|
|
Centripetal or Centrifugal Force?
You Wrote:
Thank You very much
Hi, thanks for your question, you are right, it is a little bit tricky to figure out what forces caused a given motion. In my explanation I assume you know what inertial and non inertial systems are. ( Inertial=moving with a constant speed [including speed=0], non-inertial=moving with acceleration.) They will play a very important role to distinguish between the centripetal and centrifugal forces. ( As you see, now I already told you, yes there are both forces existing in physics.) 1) Let us sit in an INERTIAL system. Suppose we have two small balls ( small to exclude their gravitational interaction). The first one (ball A) is at rest, at the origin, and the second one (ball B) is moving with a CONSTANT SPEED in an arbitrary direction. (But NOT towards the center of the ball A.) Since B moves with a constant speed, Newton's law says there is no force acting on B, therefore it moves on a straight line. 1a) Imagine, that we charge A with a positive charge, and B with a negative charge.

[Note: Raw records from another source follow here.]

(** * The Redis check of datadog-checks ([redis/checks/redisdb.py])

    A shallow embedding of the [Redis] agent check and the properties of its
    metric extraction: the legacy per-database string parser, the connection
    cache, the derived ratios, the list-length queries and the
    command-count delta.

    The check is Python 2 code.  Python integers are [Z]; Python floats are
    IEEE 754 binary64 numbers, taken from the specification of floating-point
    arithmetic in [SpecFloat] ([prec = 53], [emax = 1024]); byte strings are
    [string]; a dictionary whose iteration matters (the [info] snapshot) is an
    association list in iteration order; the two dictionaries the check keeps
    between invocations are finite maps. *)

From Stdlib Require Import ZArith String Ascii List Bool Lia.
From Stdlib Require Import SpecFloat DecimalString DecimalPos Sorted.
From stdpp Require Import gmap strings.

Local Open Scope string_scope.
Local Open Scope Z_scope.
Local Set Warnings "-register-all".

(** ** Python values *)

Module Py.

(** The values an [info] snapshot holds: integers, floats, strings, and a
    dictionary for the per-database entries. *)
Inductive pyval : Type :=
  | VInt (z : Z)
  | VFloat (f : spec_float)
  | VStr (s : string)
  | VDict (d : list (string * pyval)).

(** The exceptions the check can meet.  [ResponseError] is
    [redis.exceptions.ResponseError]; [LibraryError] stands for every other
    exception the redis client raises (connection failures and the like). *)
Inductive exn : Type :=
  | KeyError (k : string)
  | TypeError
  | ValueError
  | AttributeError
  | ZeroDivisionError
  | OverflowError
  | UnboundLocalError (name : string)
  | ResponseError (msg : string)
  | LibraryError (msg : string).

Inductive outcome (A : Type) : Type :=
  | Ok (a : A)
  | Raise (e : exn).
Arguments Ok {A} a.
Arguments Raise {A} e.

(** *** Floats *)

Definition prec : Z := 53.
Definition emax : Z := 1024.

Definition fmul : spec_float -> spec_float -> spec_float := SFmul prec emax.
Definition fdiv : spec_float -> spec_float -> spec_float := SFdiv prec emax.
Definition fsub : spec_float -> spec_float -> spec_float := SFsub prec emax.

(** The float nearest to an integer (ties to even), as the conversion of a
    Python [int] or [long] computes it. *)
Definition float_of_Z (z : Z) : spec_float := binary_normalize prec emax z 0 false.

(** [x == 0.0] *)
Definition is_zero (x : spec_float) : bool :=
  match x with
  | S754_zero _ => true
  | _ => false
  end.

Definition is_infinite (x : spec_float) : bool :=
  match x with
  | S754_infinity _ => true
  | _ => false
  end.

(** The integer nearest to [a / b], halves away from zero, for [0 <= a] and
    [0 < b]. *)
Definition round_half_away (a b : Z) : Z := (2 * a + b) / (2 * b).

(** [round(x, 2)] of CPython 2.7: the exact binary value of [x] is rounded to
    two decimal places, halves away from zero, and the float nearest to that
    decimal is returned.  A float [m * 2^e] with [-2 <= e] is a multiple of
    1/4, has at most two decimal places and is returned as it is; so are
    zeros, infinities and NaN. *)
Definition round2 (x : spec_float) : spec_float :=
  match x with
  | S754_finite s m e =>
      if -2 <=? e then x
      else
        match round_half_away (Z.pos m * 100) (2 ^ (- e)) with
        | Z.pos n => fdiv (S754_finite s n 0) (S754_finite false 100 0)
        | _ => S754_zero s
        end
  | _ => x
  end.

(** *** Strings *)

(** [s.split(sep)] for a one-character separator: never empty. *)
Fixpoint split (sep : ascii) (s : string) : list string :=
  match s with
  | EmptyString => [EmptyString]
  | String c s' =>
      if Ascii.eqb c sep then EmptyString :: split sep s'
      else
        match split sep s' with
        | hd :: tl => String c hd :: tl
        | [] => [String c EmptyString]
        end
  end.

(** [s.rsplit(sep, 1)]: the two parts around the last [sep], or [None] when
    [s] holds no [sep] and the result is the one-element list [[s]]. *)
Fixpoint rsplit1 (sep : ascii) (s : string) : option (string * string) :=
  match s with
  | EmptyString => None
  | String c s' =>
      match rsplit1 sep s' with
      | Some (k, v) => Some (String c k, v)
      | None => if Ascii.eqb c sep then Some (EmptyString, s') else None
      end
  end.

(** [c in s] for a character [c] *)
Fixpoint contains (c : ascii) (s : string) : bool :=
  match s with
  | EmptyString => false
  | String c' s' => Ascii.eqb c' c || contains c s'
  end.

Definition is_space (c : ascii) : bool :=
  let n := N_of_ascii c in
  ((9 <=? n) && (n <=? 13) || (n =? 32))%N.

Definition is_digit (c : ascii) : bool :=
  let n := N_of_ascii c in
  ((48 <=? n) && (n <=? 57))%N.

Fixpoint lstrip (s : string) : string :=
  match s with
  | String c s' => if is_space c then lstrip s' else s
  | EmptyString => s
  end.

(** The digits of a string that holds only digits and then white space. *)
Fixpoint digits_then_space (acc : Z) (s : string) : option Z :=
  match s with
  | EmptyString => Some acc
  | String c s' =>
      if is_digit c then digits_then_space (10 * acc + (Z.of_N (N_of_ascii c) - 48)) s'
      else if is_space c then
        match lstrip s' with
        | EmptyString => Some acc
        | _ => None
        end
      else None
  end.

Definition unsigned_literal (s : string) : option Z :=
  match s with
  | String c _ => if is_digit c then digits_then_space 0 s else None
  | EmptyString => None
  end.

(** [int(s)] for a string, in base ten: white space, an optional sign, one or
    more digits, white space; [None] is [ValueError]. *)
Definition int_of_str (s : string) : option Z :=
  match lstrip s with
  | String "-" s' => option_map Z.opp (unsigned_literal s')
  | String "+" s' => unsigned_literal s'
  | s' => unsigned_literal s'
  end.

(** [str(z)] and ["%s" % z] for an integer. *)
Definition str_of_Z (z : Z) : string := NilZero.string_of_int (Z.to_int z).

(** String order is the order of the bytes. *)
Fixpoint insert_sorted (x : string) (l : list string) : list string :=
  match l with
  | [] => [x]
  | y :: l' =>
      if String.eqb x y then l
      else if String.ltb x y then x :: l
      else y :: insert_sorted x l'
  end.

(** [sorted(set(l))]: the distinct strings of [l] in increasing order. *)
Definition sorted_set (l : list string) : list string :=
  fold_right insert_sorted [] l.

(** *** Operators and built-in functions *)

(** [float(v)].  The conversion of a string is left to the interpreter: it is
    the parameter [float_of_str], [None] being [ValueError]. *)
Definition py_float (float_of_str : string -> option spec_float) (v : pyval)
  : outcome spec_float :=
  match v with
  | VInt z =>
      let f := float_of_Z z in
      if is_infinite f then Raise OverflowError else Ok f
  | VFloat f => Ok f
  | VStr s =>
      match float_of_str s with
      | Some f => Ok f
      | None => Raise ValueError
      end
  | VDict _ => Raise TypeError
  end.

(** [x / y] on floats. *)
Definition py_fdiv (x y : spec_float) : outcome spec_float :=
  if is_zero y then Raise ZeroDivisionError else Ok (fdiv x y).

(** [0 == v]: an integer or a float can be equal to [0], a string or a
    dictionary cannot. *)
Definition eq_zero (v : pyval) : bool :=
  match v with
  | VInt z => z =? 0
  | VFloat f => is_zero f
  | _ => false
  end.

(** Integers and floats are the numbers. *)
Definition is_number (v : pyval) : bool :=
  match v with
  | VInt _ | VFloat _ => true
  | _ => false
  end.

(** [a - b] *)
Definition py_sub (a b : pyval) : outcome pyval :=
  match a, b with
  | VInt x, VInt y => Ok (VInt (x - y))
  | VInt x, VFloat g =>
      let f := float_of_Z x in
      if is_infinite f then Raise OverflowError else Ok (VFloat (fsub f g))
  | VFloat f, VInt y =>
      let g := float_of_Z y in
      if is_infinite g then Raise OverflowError else Ok (VFloat (fsub f g))
  | VFloat f, VFloat g => Ok (VFloat (fsub f g))
  | _, _ => Raise TypeError
  end.

(** [int(f)] for a float: the integer part, towards zero. *)
Definition int_of_float (f : spec_float) : outcome Z :=
  match f with
  | S754_zero _ => Ok 0
  | S754_finite s m e =>
      let a := if 0 <=? e then Z.pos m * 2 ^ e else Z.pos m / 2 ^ (- e) in
      Ok (if s then - a else a)
  | S754_infinity _ => Raise OverflowError
  | S754_nan => Raise ValueError
  end.

(** [int(v)] *)
Definition py_int (v : pyval) : outcome Z :=
  match v with
  | VInt z => Ok z
  | VFloat f => int_of_float f
  | VStr s =>
      match int_of_str s with
      | Some z => Ok z
      | None => Raise ValueError
      end
  | VDict _ => Raise TypeError
  end.

(** [sep.join(l)] *)
Fixpoint join (sep : string) (l : list string) : string :=
  match l with
  | [] => EmptyString
  | [x] => x
  | x :: l' => x +:+ sep +:+ join sep l'
  end.

(** [d[k]] on a dictionary held as an association list. *)
Fixpoint assoc {A : Type} (k : string) (d : list (string * A)) : option A :=
  match d with
  | [] => None
  | (k', v) :: d' => if String.eqb k k' then Some v else assoc k d'
  end.

(** [k in d] *)
Definition has_key {A : Type} (k : string) (d : list (string * A)) : bool :=
  match assoc k d with
  | Some _ => true
  | None => false
  end.

(** [v[k]] for a string [k]: a dictionary is indexed, a string takes integer
    indices only, a number has no [__getitem__]. *)
Definition py_getitem (v : pyval) (k : string) : outcome pyval :=
  match v with
  | VDict d =>
      match assoc k d with
      | Some x => Ok x
      | None => Raise (KeyError k)
      end
  | _ => Raise TypeError
  end.

(** [v.get(k, default)]: only a dictionary has the attribute [get]. *)
Definition py_get (v : pyval) (k : string) (default : pyval) : outcome pyval :=
  match v with
  | VDict d =>
      match assoc k d with
      | Some x => Ok x
      | None => Ok default
      end
  | _ => Raise AttributeError
  end.

End Py.

(** ** The check *)

Module Redis.
Import Py.

(** *** The world around the check *)

(** A connection handle of the redis client. *)
Definition conn : Type := nat.

(** What one invocation obtains from outside the check: the interpreter's
    conversion of a string to a float, the redis client
    ([redis.Redis(host, port, password, db)], with [None] for a call without
    the [password] argument; [conn.info()]; [conn.llen(name)]) and the two
    readings of [time.time()] around the info query. *)
Record world : Type := World {
  float_of_str : string -> option spec_float;
  redis_Redis : string -> Z -> option string -> Z -> outcome conn;
  conn_info : conn -> outcome (list (string * pyval));
  conn_llen : conn -> string -> outcome pyval;
  time_start : spec_float;
  time_end : spec_float
}.

(** *** The sink and the log *)

Inductive metric_kind : Type := Gauge | Rate.

(** A sample handed to [AgentCheck.gauge] or [AgentCheck.rate]. *)
Record metric : Type := Metric {
  m_kind : metric_kind;
  m_name : string;
  m_value : pyval;
  m_tags : list string
}.

Inductive log_level : Type := LogError | LogException.

Inductive log_arg : Type :=
  | ArgVal (v : pyval)
  | ArgExn (e : exn).

(** A message handed to [self.log]: the format string and the arguments of
    its [%] operator. *)
Record log_entry : Type := Log {
  l_level : log_level;
  l_format : string;
  l_args : list log_arg
}.

(** *** The state of a [Redis] object

    [previous_total_commands] and [connections] are the two dictionaries of
    [__init__]; [metrics] and [logged] are what the object has submitted to
    the sink and to the log so far, oldest first; [constructed] lists the
    calls of the client's constructor. *)
Record state : Type := State {
  previous_total_commands : gmap (list string) pyval;
  connections : gmap (string * Z * Z) conn;
  metrics : list metric;
  logged : list log_entry;
  constructed : list (string * Z * option string * Z)
}.

(** [Redis.__init__] *)
Definition init : state :=
  {| previous_total_commands := ∅; connections := ∅;
     metrics := []; logged := []; constructed := [] |}.

(** *** Statements: state and exceptions *)

Definition M (A : Type) : Type := state -> outcome A * state.

Definition ret {A : Type} (a : A) : M A := fun s => (Ok a, s).

Definition raise {A : Type} (e : exn) : M A := fun s => (Raise e, s).

Definition bind {A B : Type} (m : M A) (f : A -> M B) : M B :=
  fun s =>
    match m s with
    | (Ok a, s') => f a s'
    | (Raise e, s') => (Raise e, s')
    end.

Notation "x <- m ;; k" := (bind m (fun x => k))
  (at level 100, m at next level, right associativity).
Notation "m ;; k" := (bind m (fun _ => k))
  (at level 100, right associativity).

Definition lift {A : Type} (o : outcome A) : M A := fun s => (o, s).

(** [try: body except ...: handler]: [handler e] is [None] when no clause
    catches [e]. *)
Definition try_except {A : Type} (body : M A) (handler : exn -> option (M A)) : M A :=
  fun s =>
    match body s with
    | (Ok a, s') => (Ok a, s')
    | (Raise e, s') =>
        match handler e with
        | Some h => h s'
        | None => (Raise e, s')
        end
    end.

Fixpoint for_each {A : Type} (l : list A) (body : A -> M unit) : M unit :=
  match l with
  | [] => ret tt
  | x :: l' => body x ;; for_each l' body
  end.

(** The state after the samples [new] went to the sink. *)
Definition emit (new : list metric) (s : state) : state :=
  {| previous_total_commands := previous_total_commands s;
     connections := connections s;
     metrics := (metrics s ++ new)%list;
     logged := logged s;
     constructed := constructed s |}.

(** The state after the messages [new] went to the log. *)
Definition write_log (new : list log_entry) (s : state) : state :=
  {| previous_total_commands := previous_total_commands s;
     connections := connections s;
     metrics := metrics s;
     logged := (logged s ++ new)%list;
     constructed := constructed s |}.

Definition submit (k : metric_kind) (name : string) (v : pyval) (tags : list string) : M unit :=
  fun s => (Ok tt, emit [Metric k name v tags] s).
(** * PyTreeCheckpointHandler: a shallow embedding

    The development follows
    [checkpoint/orbax/checkpoint/pytree_checkpoint_handler.py].  Python
    objects that the handler walks with [jax.tree_util] are trees whose
    inner nodes are dictionaries; exceptions are an explicit error type;
    calls into collaborators (file system, aggregate store, type
    handlers, byte limiter, multi-host barrier) are recorded in a trace
    that survives a raised exception. *)

From Stdlib Require Import List String Ascii Bool ZArith Lia Permutation.
Import ListNotations.
Open Scope string_scope.
Open Scope list_scope.

Set Implicit Arguments.

(** ** Exceptions and the two monads of the development *)

Inductive PyError : Type :=
| FileNotFoundError (msg : string)
| ValueError (msg : string)
| KeyError (key : string)
| AttributeError (msg : string)
| TreeStructureError (msg : string)
| TypeError (msg : string)
| ReError (msg : string)
| CodecFailure (msg : string).

Inductive result (A : Type) : Type :=
| Ok (a : A)
| Raise (e : PyError).

Arguments Ok {A} a.
Arguments Raise {A} e.

Definition rbind {A B} (c : result A) (k : A -> result B) : result B :=
  match c with
  | Ok a => k a
  | Raise e => Raise e
  end.

Notation "x <- c ;; k" := (rbind c (fun x => k))
  (at level 61, c at next level, right associativity).
Notation "' pat <- c ;; k" := (rbind c (fun x => match x with pat => k end))
  (at level 61, pat pattern, c at next level, right associativity).

Fixpoint mapM {A B} (f : A -> result B) (l : list A) : result (list B) :=
  match l with
  | [] => Ok []
  | a :: r => b <- f a ;; bs <- mapM f r ;; Ok (b :: bs)
  end.

Definition is_ok {A} (r : result A) : bool :=
  match r with Ok _ => true | Raise _ => false end.

(** ** Paths, key paths and dictionaries in insertion order *)

Definition Path := string.

(** [directory / name] of [epath.Path], for a relative [name]. *)
Definition path_join (directory : Path) (name : string) : Path :=
  (directory ++ "/" ++ name)%string.

Definition TupleKey := list string.

Definition tuplekey_eqb (a b : TupleKey) : bool :=
  if list_eq_dec string_dec a b then true else false.

(** A Python [dict]: an association list in insertion order. *)
Definition dict (K V : Type) := list (K * V).

Fixpoint dict_get {K V} (eqb : K -> K -> bool) (k : K) (d : dict K V)
  : option V :=
  match d with
  | [] => None
  | (k', v) :: r => if eqb k k' then Some v else dict_get eqb k r
  end.

Definition dict_mem {K V} (eqb : K -> K -> bool) (k : K) (d : dict K V)
  : bool :=
  match dict_get eqb k d with Some _ => true | None => false end.

(** [d[k] = v]: overwrite in place, or append a new key. *)
Fixpoint dict_set {K V} (eqb : K -> K -> bool) (k : K) (v : V) (d : dict K V)
  : dict K V :=
  match d with
  | [] => [(k, v)]
  | (k', v') :: r =>
      if eqb k k' then (k', v) :: r else (k', v') :: dict_set eqb k v r
  end.

Definition keys {K V} (d : dict K V) : list K := map fst d.

(** ** Trees

    A PyTree is [None], a leaf or a dictionary of PyTrees.  For
    [jax.tree_util], [None] and the empty dictionary are nodes without
    children. *)

#[warnings="-register-all"]
Inductive PyTree (A : Type) : Type :=
| PNone
| Leaf (a : A)
| Dict (items : list (string * PyTree A)).

Arguments PNone {A}.
Arguments Leaf {A} a.
Arguments Dict {A} items.

Section PyTreeInd.
Variable A : Type.
Variable P : PyTree A -> Prop.
Hypothesis HNone : P PNone.
Hypothesis HLeaf : forall a, P (Leaf a).
Hypothesis HDict :
  forall items, Forall (fun kv => P (snd kv)) items -> P (Dict items).

Fixpoint PyTree_nested_ind (t : PyTree A) : P t :=
  match t with
  | PNone => HNone
  | Leaf a => HLeaf a
  | Dict items =>
      HDict
        ((fix go (l : list (string * PyTree A))
            : Forall (fun kv => P (snd kv)) l :=
            match l with
            | [] => Forall_nil _
            | kv :: r => Forall_cons kv (PyTree_nested_ind (snd kv)) (go r)
            end) items)
  end.
End PyTreeInd.

(** [utils.is_empty_node]: a node that flattens to no children. *)
Definition is_empty_node {A} (t : PyTree A) : bool :=
  match t with
  | PNone => true
  | Dict [] => true
  | _ => false
  end.

(** [utils.is_empty_or_leaf]. *)
Definition is_empty_or_leaf {A} (t : PyTree A) : bool :=
  match t with
  | Leaf _ => true
  | _ => is_empty_node t
  end.

(** The default [is_leaf] of [jax.tree_util]: no extra leaves. *)
Definition no_is_leaf {A} (_ : PyTree A) : bool := false.

(** The subtree at a key path. *)
Fixpoint tree_get {A} (kp : TupleKey) (t : PyTree A) : option (PyTree A) :=
  match kp with
  | [] => Some t
  | k :: kp' =>
      match t with
      | Dict items =>
          match dict_get String.eqb k items with
          | Some c => tree_get kp' c
          | None => None
          end
      | _ => None
      end
  end.

(** [tree_map_with_path(lambda kp, x: (kp, x), t, is_leaf=is_leaf)]: the
    positions at which a mapped function is called, each with its key
    path and the object found there. *)
Fixpoint tree_positions {A} (is_leaf : PyTree A -> bool) (kp : TupleKey)
  (t : PyTree A) : PyTree (TupleKey * PyTree A) :=
  if is_leaf t then Leaf (kp, t) else
  match t with
  | PNone => PNone
  | Leaf a => Leaf (kp, t)
  | Dict items =>
      Dict ((fix go (l : list (string * PyTree A)) :=
               match l with
               | [] => []
               | (k, c) :: r =>
                   (k, tree_positions is_leaf (kp ++ [k]) c) :: go r
               end) items)
  end.

(** [treedef.flatten_up_to]: the second tree must have the nodes of the
    first; what it holds at a leaf of the first is handed over whole. *)
Fixpoint flatten_up_to {X B} (shape : PyTree X) (t : PyTree B)
  : result (PyTree (X * PyTree B)) :=
  match shape with
  | PNone =>
      match t with
      | PNone => Ok PNone
      | _ => Raise (TreeStructureError "Expected None")
      end
  | Leaf x => Ok (Leaf (x, t))
  | Dict items =>
      match t with
      | Dict items' =>
          if Nat.eqb (List.length items) (List.length items') then
            zs <- (fix go (l : list (string * PyTree X)) :=
                     match l with
                     | [] => Ok []
                     | (k, c) :: r =>
                         match dict_get String.eqb k items' with
                         | Some c' =>
                             z <- flatten_up_to c c' ;;
                             zs <- go r ;;
                             Ok ((k, z) :: zs)
                         | None =>
                             Raise (TreeStructureError "Dict key mismatch")
                         end
                     end) items ;;
            Ok (Dict zs)
          else Raise (TreeStructureError "Dict key mismatch")
      | _ => Raise (TreeStructureError "Expected dict")
      end
  end.

(** Calling the mapped function at every leaf, left to right, and
    putting what it returns in the leaf's place. *)
Fixpoint tree_bind {X C} (f : X -> result (PyTree C)) (t : PyTree X)
  : result (PyTree C) :=
  match t with
  | PNone => Ok PNone
  | Leaf x => f x
  | Dict items =>
      zs <- (fix go (l : list (string * PyTree X)) :=
               match l with
               | [] => Ok []
               | (k, c) :: r =>
                   z <- tree_bind f c ;; zs <- go r ;; Ok ((k, z) :: zs)
               end) items ;;
      Ok (Dict zs)
  end.

(** [jax.tree_util.tree_map_with_path(f, t, is_leaf=is_leaf)]. *)
Definition tree_map_with_path {A C} (is_leaf : PyTree A -> bool)
  (f : TupleKey -> PyTree A -> result (PyTree C)) (t : PyTree A)
  : result (PyTree C) :=
  tree_bind (fun '(kp, a) => f kp a) (tree_positions is_leaf [] t).

(** [jax.tree_util.tree_map(f, t1, t2, is_leaf=is_leaf)]. *)
Definition tree_map2 {A B C} (is_leaf : PyTree A -> bool)
  (f : PyTree A -> PyTree B -> result (PyTree C))
  (t1 : PyTree A) (t2 : PyTree B) : result (PyTree C) :=
  z <- flatten_up_to (tree_positions is_leaf [] t1) t2 ;;
  tree_bind (fun '((_, a), b) => f a b) z.

(** [jax.tree_util.tree_map(f, t1, t2, t3)]. *)
Definition tree_map3 {A B C D}
  (f : PyTree A -> PyTree B -> PyTree C -> result (PyTree D))
  (t1 : PyTree A) (t2 : PyTree B) (t3 : PyTree C) : result (PyTree D) :=
  z2 <- flatten_up_to (tree_positions no_is_leaf [] t1) t2 ;;
  z3 <- flatten_up_to z2 t3 ;;
  tree_bind (fun '(((_, a), b), c) => f a b c) z3.

(** The leaves of a tree, left to right. *)
Fixpoint tree_leaves {X} (t : PyTree X) : list X :=
  match t with
  | PNone => []
  | Leaf x => [x]
  | Dict items =>
      (fix go (l : list (string * PyTree X)) :=
         match l with
         | [] => []
         | (_, c) :: r => tree_leaves c ++ go r
         end) items
  end.

(** The functions above walk a dictionary in the order of its list of
    items, whereas [jax.tree_util] visits the keys of a dictionary in
    ascending order.  The two orders are the same on a tree whose
    dictionaries list their keys in ascending order; a statement about
    the order of a traversal is made for such trees. *)
Fixpoint keys_ascending {A} (t : PyTree A) : bool :=
  match t with
  | Dict items =>
      (fix go (l : list (string * PyTree A)) : bool :=
         match l with
         | [] => true
         | (k, c) :: r =>
             keys_ascending c
             && match r with
                | [] => true
                | (k', _) :: _ => String.ltb k k'
                end
             && go r
         end) items
  | _ => true
  end.

(** ** Leaf values and the per-leaf records of [type_handlers] *)

Definition DType := string.

(** The objects found at the leaves of a tree that is saved or that was
    read back from the aggregate file. *)
Inductive Value : Type :=
| VInt (n : Z)
| VStr (s : string)
| VPlaceholder (name : string)
| VNdarray (data : list Z)
| VJaxArray (is_fully_replicated : bool) (data : list Z)
| VTsSpec (kvstore_path : string)
| VObject (type_name : string).

Inductive PyType : Type :=
| TNoneType
| TDict
| TInt
| TStr
| TNdarray
| TJaxArray
| TTsSpec
| TObject (type_name : string).

(** [type(value)]. *)
Definition type_of (value : PyTree Value) : PyType :=
  match value with
  | PNone => TNoneType
  | Dict _ => TDict
  | Leaf (VInt _) => TInt
  | Leaf (VStr _) => TStr
  | Leaf (VPlaceholder _) => TStr
  | Leaf (VNdarray _) => TNdarray
  | Leaf (VJaxArray _ _) => TJaxArray
  | Leaf (VTsSpec _) => TTsSpec
  | Leaf (VObject n) => TObject n
  end.

(** [not value] on the objects above.  An array of more than one
    element has no truth value. *)
Definition array_truth (data : list Z) : result bool :=
  match data with
  | [] => Ok false
  | [x] => Ok (negb (Z.eqb x 0))
  | _ =>
      Raise (ValueError "The truth value of an array with more than one element is ambiguous")
  end.

Definition truth (value : PyTree Value) : result bool :=
  match value with
  | PNone => Ok false
  | Dict [] => Ok false
  | Dict _ => Ok true
  | Leaf (VInt n) => Ok (negb (Z.eqb n 0))
  | Leaf (VStr s) => Ok (negb (String.eqb s ""))
  | Leaf (VPlaceholder _) => Ok true
  | Leaf (VNdarray data) => array_truth data
  | Leaf (VJaxArray _ data) => array_truth data
  | Leaf (VTsSpec _) => Ok true
  | Leaf (VObject _) => Ok true
  end.

Record SaveArgs : Type := mkSaveArgs {
  aggregate : bool;
  save_dtype : option DType
}.

(** [RestoreArgs]; [array_args] is present exactly on an instance of the
    subclass [ArrayRestoreArgs] and stands for its mesh, sharding and
    global shape. *)
Record RestoreArgs : Type := mkRestoreArgs {
  restore_type : option PyType;
  restore_dtype : option DType;
  array_args : option string
}.

(** [RestoreArgs()]. *)
Definition default_RestoreArgs : RestoreArgs := mkRestoreArgs None None None.

(** The shared [_LimitInFlightBytes] object, known by its budget. *)
Definition ByteLimiter := Z.

Record ParamInfo : Type := mkParamInfo {
  name : option string;
  path : option Path;
  skip_deserialize : bool;
  is_ocdbt_checkpoint : option bool;
  byte_limiter : option ByteLimiter
}.

(** [ParamInfo(skip_deserialize=True)]. *)
Definition skipped_ParamInfo : ParamInfo :=
  mkParamInfo None None true None None.

(** Modelled from the spec: [utils.leaf_placeholder],
    [utils.leaf_is_placeholder] and [utils.name_from_leaf_placeholder]
    are not among the sources.  A placeholder is the marker recorded in
    the aggregate artifact for a leaf stored individually; it carries
    the leaf's name. *)
Definition leaf_placeholder (name : string) : PyTree Value :=
  Leaf (VPlaceholder name).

The situation now dramatically changes, since there is a force acting on B by A. This force is the electric force, and the direction of the force is towards the center of A. We say, the force has a centripetal direction. THERE ARE NO OTHER FORCES ACTING ON B! (Note, I did not say anything about forces acting on A yet. Ball A just sits in the origin, being tightly glued there.) According to Newton's laws ( and also according to your everyday experience), ball B starts to ROTATE around the ball A and will do so, until the electric force acts. That simple it is. 2a) The above mind experiment can be applied to other situations. I will mention a few. In parentheses I indicate the correspondence with 1a.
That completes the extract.